Ce marché a vu le jour sous la colonisation française, à une époque où les canaux parcourant le delta du Mékong - certains creusés par l'homme, d'autres naturels - étaient des voies de transit stratégiques pour les marchandises.
Mais depuis, le réseau routier s'est considérablement développé et a fait chuter au fil des ans le volume des marchandises échangées à Cai Rang. Et les supermarchés se sont multipliés.
Une mutation subie de plein fouet par Nguyen Van Ut, réparateur depuis trente ans de balances mécaniques, qui servent encore ici à peser fruits et légumes.

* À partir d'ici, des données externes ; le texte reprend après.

(** The guard against a full table is not taken when there is room. *)
Lemma emits_guarded {A} t (tab : jit_state -> nat) (m1 m2 : M A) f its :
  (forall st, tab st = length (table_of t st)) -> (0 < slots_in t its)%nat ->
  emits m2 f (fun _ => its) ->
  emits (n ← gets tab; if Z.of_nat n =? UBPF_MAX_INSTS then m1 else m2) f (fun _ => its).
Proof.
  intros Ht Hn H st Hr. unfold mbind, M_bind, gets. rewrite Ht.
  rewrite (proj2 (Z.eqb_neq _ _)); [by apply H |]. destruct Hr as (_ & _ & Hs). specialize (Hs t). lia.
Qed.

Lemma emits_rip_relative_load dst tgt :
  emits (emit_rip_relative_load dst tgt) (fun st => st.(joffset) + 3)
    (fun _ => [Bytes ([0x48; 0x8b] ++ le_encode 1 (modrm_byte 0 dst 5)); Slot Loads tgt 0]).
Proof.
  apply (emits_guarded Loads); [done | vm_compute; lia |].
  apply emits_merge, (emits_merge _ _ [0x48]). eapply emits_ext; [| | done].
  - apply (emits_puts_seq _ [0x48]); [apply puts_emit_rex; auto with emit |].
    apply (emits_puts_seq _ [0x8b]); [apply puts_emit1 |].
    apply emits_puts_seq; [apply puts_emit_modrm; auto | apply emits_load_slot].
  - intros st. cbn. lia.
Qed.

Lemma emits_rip_relative_lea dst tgt :
  emits (emit_rip_relative_lea dst tgt) (fun _ => tt)
    (fun _ => [Bytes ([0x4c; 0x8d] ++ le_encode 1 (modrm_byte 0 dst 5)); Slot Leas tgt 0]).
Proof.
  apply (emits_guarded Leas); [done | vm_compute; lia |].
  apply emits_merge, (emits_merge _ _ [0x4c]). eapply emits_ext; [| | done].
  - apply (emits_puts_seq _ [0x4c]); [apply puts_emit_rex; auto with emit |].
    apply (emits_puts_seq _ [0x8d]); [apply puts_emit1 |].
    apply emits_puts_seq; [apply puts_emit_modrm; auto | apply emits_lea_slot].
  - done.
Qed.

Lemma in_budget_jump tgt bs : target_ok Jumps tgt -> (length bs <= 2)%nat -> in_budget 6 1 [Bytes bs; Slot Jumps tgt 0].
Proof.
  intros H Hl. split_and!.
  - unfold code_len. cbn. rewrite !length_app. cbn. lia.
  - intros []; vm_compute; lia.
  - repeat constructor. done.
Qed.

Lemma costs_emit_jcc code tgt : target_ok Jumps tgt -> costs 6 1 (emit_jcc code tgt).
Proof. intros. eapply costs_emits; [apply emits_emit_jcc | intros st; apply in_budget_jump; cbn; done || lia]. Qed.
Lemma costs_emit_jmp tgt : target_ok Jumps tgt -> costs 6 1 (emit_jmp tgt).
Proof. intros. eapply costs_emits; [apply emits_emit_jmp | intros st; apply in_budget_jump; cbn; done || lia]. Qed.
Lemma costs_emit_call tgt : target_ok Jumps tgt -> costs 6 1 (emit_call tgt).
Proof. intros. eapply costs_emits; [apply emits_emit_call | intros st; apply in_budget_jump; cbn; done || lia]. Qed.

#[export] Hint Resolve costs_emit_muldivmod costs_emit_jcc costs_emit_jmp costs_emit_call : emit.

(** ** Helper calls *)

(** The code of a helper call that starts at [o]: the two jumps go to the
    external-dispatcher branch and to the point where the branches meet. *)
Definition helper_call_items (idx o : Z) : list item :=
  let load_idx := load_imm_bytes R9 (u32 idx) in
  [Bytes (rex_bytes 0 0 VOLATILE_CTXT ++ le_encode 1 (0x50 .| (VOLATILE_CTXT .& 7)));
   Bytes (rex_bytes 0 0 VOLATILE_CTXT ++ le_encode 1 (0x50 .| (VOLATILE_CTXT .& 7)));
   Bytes ([0x48; 0x8b] ++ le_encode 1 (modrm_byte 0 RAX 5)); Slot Loads (Special ExternalDispatcher) 0;
   Bytes (alu_bytes 1 0x81 7 RAX ++ le_encode 4 0);
   Bytes (0x0f :: le_encode 1 0x85); Slot Jumps (jit_target_at (o + 55)) 0;
   Bytes (alu_bytes 0 0xc7 0 RAX); Bytes (le_encode 4 idx);
   Bytes (alu_bytes 1 0xc1 4 RAX ++ le_encode 1 3);
   Bytes ([0x4c; 0x8d] ++ le_encode 1 (modrm_byte 0 R10 5)); Slot Leas (Special LoadHelperTable) 0;
   Bytes (alu_bytes 1 0x01 R10 RAX);
   Bytes (load_bytes S64 RAX RAX 0);
   Bytes (alu_bytes 1 0x89 VOLATILE_CTXT R9);
   Bytes [0xe9]; Slot Jumps (jit_target_at (o + 55 + Z.of_nat (length load_idx))) 0;
   Bytes load_idx;
   Bytes [0xe8]; Slot Jumps (Special Retpoline) 0;
   Bytes (rex_bytes 0 0 VOLATILE_CTXT ++ le_encode 1 (0x58 .| (VOLATILE_CTXT .& 7)));
   Bytes (rex_bytes 0 0 VOLATILE_CTXT ++ le_encode 1 (0x58 .| (VOLATILE_CTXT .& 7)))].

Lemma length_load_imm_bytes d i : (length (load_imm_bytes d i) <= 10)%nat.
Proof. unfold load_imm_bytes, movabs_bytes. destruct (fits_int32 _); len_bound. Qed.

Ltac ready_by_room H :=
  eapply ready_bounds; [exact H | unfold code_len; cbn [app mbind list_bind item_bytes] | intros []; vm_compute; lia];
  unfold load_bytes; len_bound.

Lemma emit_helper_call_run idx st :
  room 96 3 st ->
  emit_dispatched_external_helper_call idx st = Some (tt, asm (helper_call_items idx st.(joffset)) st).
Proof.
  intros Hroom. unfold emit_dispatched_external_helper_call. change st with (asm [] st) at 1.
  pose proof (length_load_imm_bytes R9 (u32 idx)) as HL.
  set (L := load_imm_bytes R9 (u32 idx)) in *.
  eapply run_puts; [apply puts_emit_push | ready_by_room Hroom |].
  eapply run_puts; [apply puts_emit_push | ready_by_room Hroom |].
  eapply run_emits; [apply emits_rip_relative_load | ready_by_room Hroom |].
  eapply run_puts; [apply puts_emit_cmp_imm32 | ready_by_room Hroom |].
  eapply run_emits; [apply emits_emit_jcc | ready_by_room Hroom |].
  eapply run_puts; [apply puts_emit_alu32 | ready_by_room Hroom |].
  eapply run_puts; [apply puts_emit4 | ready_by_room Hroom |].
  eapply run_puts; [apply puts_emit_alu64_imm8 | ready_by_room Hroom |].
  eapply run_emits; [apply emits_rip_relative_lea | ready_by_room Hroom |].
  eapply run_puts; [apply puts_emit_alu64 | ready_by_room Hroom |].
  eapply run_puts; [apply puts_emit_load | ready_by_room Hroom |].
  eapply run_puts; [apply puts_emit_mov | ready_by_room Hroom |].
  eapply run_emits; [apply emits_emit_jmp | ready_by_room Hroom |].
  split_code 6%nat.
  eapply run_jump_target with (o := st.(joffset) + 55);
    [ready_by_room Hroom | rewrite asm_offset by (ready_by_room Hroom); code_len_lia | code_len_lia |].
  eapply run_puts; [apply puts_emit_load_imm | fold L; ready_by_room Hroom |]. fold L.
  split_code 16%nat.
  eapply run_jump_target with (o := st.(joffset) + 55 + Z.of_nat (length L));
    [ready_by_room Hroom | rewrite asm_offset by (ready_by_room Hroom); code_len_lia | |].
  { match goal with |- _ = _ + code_len ?l =>
      let a := eval cbv [app firstn] in (firstn 17 l) in change (code_len l) with (code_len (a ++ [Bytes L])) end.
    rewrite code_len_app, (code_len_cons (Bytes L)). cbn [item_bytes]. generalize (length L). intros n. code_len_lia. }
  eapply run_emits; [apply emits_emit_call | ready_by_room Hroom |].
  eapply run_puts; [apply puts_emit_pop | ready_by_room Hroom |].
  etransitivity; [eapply run_emits_last; [apply puts_emits, puts_emit_pop | ready_by_room Hroom] | reflexivity].
Qed.

(** A jump inside the code can be patched; position 0 stands for the first
    instruction. *)
Lemma jit_target_ok o : target_ok Jumps (jit_target_at o).
Proof. split; [done |]. right. unfold UBPF_MAX_INSTS. cbn. lia. Qed.

(** The items of a piece of code one by one. *)
Ltac items_allowed :=
  repeat apply Forall_cons_2; try apply Forall_nil_2; try exact I;
  (split; [reflexivity | first [exact I | apply jit_target_ok | assumption]]).

Lemma costs_helper_call idx : costs 96 3 (emit_dispatched_external_helper_call idx).
Proof.
  intros st Hroom. exists tt, (helper_call_items idx st.(joffset)). split; [by apply emit_helper_call_run |].
  pose proof (length_load_imm_bytes R9 (u32 idx)) as HL. destruct Hroom as ([_ ? _ ? _ _ _] & ? & _).
  unfold helper_call_items. cbv zeta. set (L := load_imm_bytes R9 (u32 idx)) in *. split_and!.
  - unfold code_len. cbn [app mbind list_bind item_bytes]. unfold load_bytes. len_bound.
  - intros []; vm_compute; lia.
  - items_allowed.
Qed.

#[export] Hint Resolve costs_helper_call : emit.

"Je n'ai plus beaucoup de clients maintenant. Avant, ça allait, mais aujourd'hui, nombre de bateaux ont quitté le marché flottant... Beaucoup de ceux qui en avaient sont passés aux voitures sur la terre ferme", se lamente Ut sur sa petite maison-bateau, qui lui sert également d'atelier de réparation.
Seuls ceux qui ont économisé peuvent émigrer vers la terre ferme. Cette migration accompagne une industrialisation accélérée dans le delta du Mékong ces dernières années. Depuis 2006, le nombre d'employés de la construction et de l'industrie a doublé, atteignant 570.000 salariés dans ces secteurs.
Les plus pauvres, eux, ne peuvent quitter la rivière. "C'est juste un rêve pour moi, parce que je n'ai pas d'argent. J'en rêve mais c'est peu probable que cela arrive...", ajoute, en pleurs, Ut qui se verrait bien ouvrir un petit café ou vendre des tickets de loterie, loin d'ici.
Aujourd'hui, il ne reste à Cai Rang que 300 bateaux contre 550 en 2005. Le lieu continue d'être un marché de gros avec des stocks d'ananas ou de pastèques remplissant des bateaux entiers, où des grossistes de la région viennent s'approvisionner.
Village musée
Pour faire la réclame de leur chargement, les bateliers utilisent un moyen rudimentaire: ils accrochent un fruit ou légume sur la proue de leur navire. Cela participe à l'exotisme des lieux, loin de la monotonie des têtes de gondoles de supermarchés...
Les autorités communistes misent désormais davantage sur les touristes, qui sont des millions à rendre dans la région chaque année, que sur les grossistes pour maintenir le village à flot. Depuis 2016, elles considèrent le marché flottant comme un "héritage national", listé comme tel.
"Les autorités locales essayent de garder les marchés flottants en vie afin de préserver la culture et d'attirer plus de touristes", explique Nguyen Thi Huynh Phuong, de l'université de Can Tho, qui a écrit sa thèse sur les marchés flottants et le tourisme.
Au milieu des grossistes, on voit aujourd'hui de nombreux touristes négociant ananas ou pastèques à la pièce. Ils s'arrêtent aussi pour manger des nouilles traditionnelles ou boire un café dans les échoppes.
"Sans le tourisme, ce marché flottant disparaîtrait, parce que les affaires ne se portent pas très bien", constate Ly Hung, qui vend fruits et légumes ici depuis près de trente ans.
Il n'a guère d'illusion quant à la reprise de son bateau par un de ses enfants: ses deux aînés sont déjà partis en ville pour y travailler dans des usines.
Certains bateaux restent amarrés en tout temps ici, d'autres juste pour y vendre leur cargaison.
"Les jeunes ne veulent pas faire comme leurs parents et vendre de produits sur le marché flottant, parce que ce métier n'est pas très stable et qu'il est très difficile de vivre sur un bateau", explique Phuong.
Nguyen Thi Hong Tuoi, 34 ans, travaille sur le bateau familial depuis qu'elle est enfant, comme sa mère et sa grand-mère avant elle. Mais elle rêve d'ailleurs pour sa fille de cinq ans. "Je veux qu'elle étudie et qu'elle ait un vrai métier", dit-elle.